Copy all lines holding the word "true" from the entries.

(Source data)
- - - - -

(* ===== verification/DesignRef.v ===== *)
(** The invoice header mock-up under [src/.local/.../pdfinvoice.ts] and
    the header the PDF service draws.

    The file is an HTML fragment, not TypeScript.  It is the design
    reference of the invoice header: the logo and the issuer block on
    the left, then a right-aligned column with the title, the invoice
    number and the date.  It is modelled as its element tree ([Html]):
    every element with its tag, attributes and children, and the text
    nodes as a browser renders them (runs of white space collapsed,
    leading and trailing white space of a block dropped).  The
    placeholder [NK2IT-1756…] ends with U+2026; the model keeps the
    three UTF-8 bytes the file stores for that character.

    [texts] lists the text nodes of a tree in document order.  The
    theorems compare them with the texts the PDF service draws:
    [texts_of] lists the strings of the drawn text operations of a
    PdfKit document, in drawing order. *)

From Stdlib Require Import ZArith List String Ascii Bool Lia.
From S2P Require Import Prelude JsString JsNumber Money PdfKit InvoiceLayout.
Import ListNotations.
Open Scope string_scope.
Open Scope list_scope.
Local Open Scope nk_scope.

(** ** HTML element trees *)

#[warnings="-register-all"]
Inductive Html :=
| Elem (tag : string) (attrs : list (string * string)) (children : list Html)
| Txt (s : string).

(** [class="..."] *)
Definition cls (c : string) : string * string := ("class", c).

(** The text nodes of a tree, in document order. *)
Fixpoint texts (h : Html) : list string :=
  match h with
  | Txt s => [s]
  | Elem _ _ cs => (fix go (l : list Html) : list string :=
                      match l with [] => [] | c :: l' => texts c ++ go l' end) cs
  end.

(** The element reached by following child indices from the root. *)
Fixpoint child_path (p : list nat) (h : Html) : option Html :=
  match p, h with
  | [], _ => Some h
  | i :: p', Elem _ _ cs => match nth_error cs i with Some c => child_path p' c | None => None end
  | _ :: _, Txt _ => None
  end.

(** U+2026 as the file stores it, in UTF-8. *)
Definition ellipsis_utf8 : string :=
  String (ascii_of_nat 226) (String (ascii_of_nat 128) (String (ascii_of_nat 166) EmptyString)).

(** Lines 1-19. *)
Definition design_reference : Html :=
  Elem "div" [cls "flex justify-between items-start mb-6"]
    [Elem "div" [cls "flex items-start space-x-4"]
       [Elem "img" [("src", "/assets/nk2it-logo.png"); ("alt", "NK2IT"); cls "h-16 w-auto object-contain"] [];
        Elem "div" []
          [Elem "h1" [cls "text-2xl font-bold text-nk-orange"] [Txt "NK2IT PTY LTD"];
           Elem "p" [cls "text-sm text-gray-700 mt-1"]
             [Txt "222, 20B Lexington Drive"; Elem "br" [] [];
              Txt "Norwest Business Park"; Elem "br" [] [];
              Txt "Baulkham Hills NSW 2153"]]];
     Elem "div" [cls "text-right"]
       [Elem "div" [cls "text-sm text-gray-600 mb-1"] [Elem "span" [cls "font-semibold"] [Txt "INVOICE"]];
        Elem "div" [cls "text-sm"]
          [Elem "span" [cls "font-bold"] [Txt "Invoice No:"]; Txt " ";
           Elem "span" [("id", "invoice-no")] [Txt ("NK2IT-1756" ++ ellipsis_utf8)%string]];
        Elem "div" [cls "text-sm"]
          [Elem "span" [cls "font-bold"] [Txt "Date:"]; Txt " ";
           Elem "span" [("id", "invoice-date")] [Txt "25/08/2025"]]]].

(** The issuer block: the column beside the logo, lines 4-11. *)
Definition issuer_block : option Html := child_path [0; 1]%nat design_reference.

(** The invoice-metadata column, lines 14-18. *)
Definition meta_column : option Html := child_path [1]%nat design_reference.

(** ** The texts a document draws *)

Definition op_texts (o : DrawOp) : list string :=
  match o with DText _ _ _ _ s _ _ _ => [s] | _ => [] end.

Definition texts_of (ops : list DrawOp) : list string := flat_map op_texts ops.

(** ** Texts of a chain of drawing calls *)

Lemma texts_of_app l1 l2 : texts_of (l1 ++ l2) = texts_of l1 ++ texts_of l2.
Proof. apply flat_map_app. Qed.

Section Texts.
Context `{M : PdfMetrics}.

(** A text call draws its string, unless the string is empty. *)
Lemma text_in_texts maxY top s x y opts d :
  texts_of (doc_ops (text_in maxY top s x y opts d)) =
  texts_of (doc_ops d) ++ (if String.eqb s EmptyString then [] else [s]).
Proof.
  unfold text_in. destruct (String.eqb s EmptyString); [symmetry; apply app_nil_r |].
  cbn [doc_ops]. rewrite texts_of_app. reflexivity.
Qed.

Lemma text_texts s x y opts d :
  texts_of (doc_ops (text s x y opts d)) =
  texts_of (doc_ops d) ++ (if String.eqb s EmptyString then [] else [s]).
Proof. unfold text. exact (text_in_texts page_maxY margin s x y opts d). Qed.

(** The shrinking loop only changes the font size. *)
Lemma shrink_loop_ops n id z d : doc_ops (snd (shrink_loop n id z d)) = doc_ops d.
Proof.
  revert z d; induction n as [| n IH]; intros z d; [reflexivity |].
  cbn [shrink_loop]. destruct (_ && _); [rewrite IH |]; reflexivity.
Qed.

(** Style calls draw nothing. *)
Lemma font_ops f d : doc_ops (font f d) = doc_ops d.
Proof. reflexivity. Qed.

Lemma fontSize_ops z d : doc_ops (fontSize z d) = doc_ops d.
Proof. reflexivity. Qed.

Lemma fillColor_ops c d : doc_ops (fillColor c d) = doc_ops d.
Proof. reflexivity. Qed.

(** What a document draws after a prefix of its calls extends the
    prefix's texts. *)
Lemma extends_texts d d' : extends d d' -> exists l, texts_of (doc_ops d') = texts_of (doc_ops d) ++ l.
Proof. intros [l E]. exists (texts_of l). rewrite E. apply texts_of_app. Qed.

End Texts.

Create Rewrite HintDb pdf_texts.
#[export] Hint Rewrite @text_texts @text_in_texts @shrink_loop_ops @font_ops @fontSize_ops @fillColor_ops
  : pdf_texts.

(** Evaluate the texts of a chain of style and text calls.  Rewriting
    only, so that the kernel never compares a document with its
    unfolded form (which would evaluate the coordinates). *)
Ltac texts_chain := autorewrite with pdf_texts; cbn [String.eqb Ascii.eqb Bool.eqb].

(** ** The issuer block *)

Section Header.
Context `{M : PdfMetrics}.

(** The header's texts: the title, then the four issuer lines, then the
    label of the invoice number, whatever follows. *)
Lemma header_texts date id d :
  exists rest, texts_of (doc_ops (header_text date id d)) =
    texts_of (doc_ops d) ++ ["INVOICE"; "NK2IT PTY LTD"; "222, 20B Lexington Drive";
                             "Norwest Business Park"; "Baulkham Hills NSW 2153"; "INVOICE NUMBER:"] ++ rest.
Proof.
  unfold header_text. cbv zeta.
  set (D1 := text "INVOICE NUMBER:" _ _ _ _).
  match goal with |- context [date_block ?a ?b ?c] =>
    destruct (extends_texts D1 (date_block a b c)) as [rest Hr]; [unfold date_block; extends_chain |]
  end.
  exists rest. rewrite Hr. subst D1. texts_chain. rewrite <- !app_assoc. reflexivity.
Qed.

(** C33.  Every invoice the service generates draws the issuer block
    of the design reference, line for line and in its order: the texts
    of the mock-up's column beside the logo (its [h1] and the lines of
    its [p]) follow the title and precede the invoice-number label. *)
Theorem invoice_issuer_block logo_readable currentDate data doc :
  generateInvoicePDF logo_readable currentDate data = Some doc ->
  exists b pre post, issuer_block = Some b /\
    texts_of (doc_ops doc) = pre ++ "INVOICE" :: texts b ++ "INVOICE NUMBER:" :: post.
Proof.
  unfold generateInvoicePDF. cbv zeta.
  destruct (currency (inv_amountCents data)) as [a |]; [| discriminate].
  destruct (currency (gstCents (inv_amountCents data))) as [g |]; [| discriminate].
  destruct (currency (totalCents (inv_amountCents data))) as [t |]; [| discriminate].
  intros [= <-].
  unfold header. set (H0 := draw_logo logo_readable new_doc).
  destruct (header_texts currentDate (inv_id data) H0) as [rest Hr].
  destruct (extends_texts (header_text currentDate (inv_id data) H0)
              (footer (body data a g t (header_text currentDate (inv_id data) H0)))) as [l Hl];
    [eapply extends_trans; [apply body_extends | apply footer_extends] |].
  eexists. exists (texts_of (doc_ops H0)), (rest ++ l). split; [reflexivity |].
  rewrite Hl, Hr. rewrite <- !app_assoc. reflexivity.
Qed.

End Header.

(** ** Concrete runs *)

(** The demo invoice with PDFKit's Helvetica metrics. *)
Lemma invoice_issuer_block_witness :
  exists doc, generateInvoicePDF true "09/11/2026" demo_invoice = Some doc /\
    exists b pre post, issuer_block = Some b /\
      texts_of (doc_ops doc) = pre ++ "INVOICE" :: texts b ++ "INVOICE NUMBER:" :: post.
Proof.
  destruct (generateInvoicePDF true "09/11/2026" demo_invoice) as [doc |] eqn:E;
    [| vm_compute in E; discriminate].
  exists doc. split; [reflexivity |].
  exact (invoice_issuer_block true "09/11/2026" demo_invoice doc E).
Defined.

(** The mock-up labels the number "Invoice No:" and puts the title in
    the metadata column; the PDF labels it "INVOICE NUMBER:" and draws
    the title centred under the logo. *)
Example design_meta_labels :
  exists b, meta_column = Some b /\
    texts b = ["INVOICE"; "Invoice No:"; " "; ("NK2IT-1756" ++ ellipsis_utf8)%string; "Date:"; " "; "25/08/2025"] /\
    ~ In "INVOICE NUMBER:" (texts b).
Proof. eexists. split; [reflexivity |]. split; [reflexivity |]. cbn. intuition discriminate. Qed.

- - - - -

• _Solution to this task_:
  exists doc, generateInvoicePDF true "09/11/2026" demo_invoice = Some doc /\
  destruct (generateInvoicePDF true "09/11/2026" demo_invoice) as [doc |] eqn:E;
  exact (invoice_issuer_block true "09/11/2026" demo_invoice doc E).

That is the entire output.